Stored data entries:
Lemma update_record_evolves db table id t v change row db' table' sys :
  bumps change -> update_record db table id t v change = Ok (row, db') -> db_evolves table' sys db db'.
Proof.
  intros Hb (rows & r & Hrows & Hin & Hv & _ & Hc & ->)%update_record_ok.
  apply Hb in Hc as (Hi & Ht & Hver). apply version_row_true in Hv as [Hl Hv]. apply live_row_true in Hl as (Hid & Htn & _).
  apply (set_table_evolves _ _ rows); [done|]. intros _. split.
  - rewrite map_id_replace; [done|]. intros x [Hx _]%version_row_true. apply live_row_true in Hx as [Hx _]. congruence.
  - intros x Hx. destruct (version_row id t v x) eqn:E.
    + exists row. split.
      * apply list_elem_of_fmap. exists x. by rewrite E.
      * apply version_row_true in E as [El Ev]. apply live_row_true in El as (Eid & Et & _).
        split_and!; [congruence..|]. left. lia.
    + exists x. split; [|done]. apply list_elem_of_fmap. exists x. by rewrite E.
Qed.

Lemma insert_record_evolves `{!PostgresLaws} db table t code status data user row db' table' sys :
  insert_record db table t code status data user = Ok (row, db') -> db_evolves table' sys db db'.
Proof.
  intros (rows & kept & Hrows & _ & -> & ->)%insert_record_ok.
  apply (set_table_evolves _ _ rows); [done|]. intros _. split.
  - intros Hnd. rewrite map_app. apply NoDup_app. split_and!; [done | | apply NoDup_singleton].
    intros i (x & -> & Hx)%list_elem_of_fmap Hi. apply list_elem_of_singleton in Hi. simpl in Hi.
    by apply (gen_uuid_fresh db table rows x).
  - intros x Hx. exists x. split; [|done]. apply elem_of_app. by left.
Qed.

Task prompt:
In the entries above, the lines between the one holding "intros (rows &" and the one holding "- intros Hnd.", inclusive, are to be printed exactly as written, and those alone.

Solution for this problem:
  intros (rows & kept & Hrows & _ & -> & ->)%insert_record_ok.
  apply (set_table_evolves _ _ rows); [done|]. intros _. split.
  - intros Hnd. rewrite map_app. apply NoDup_app. split_and!; [done | | apply NoDup_singleton].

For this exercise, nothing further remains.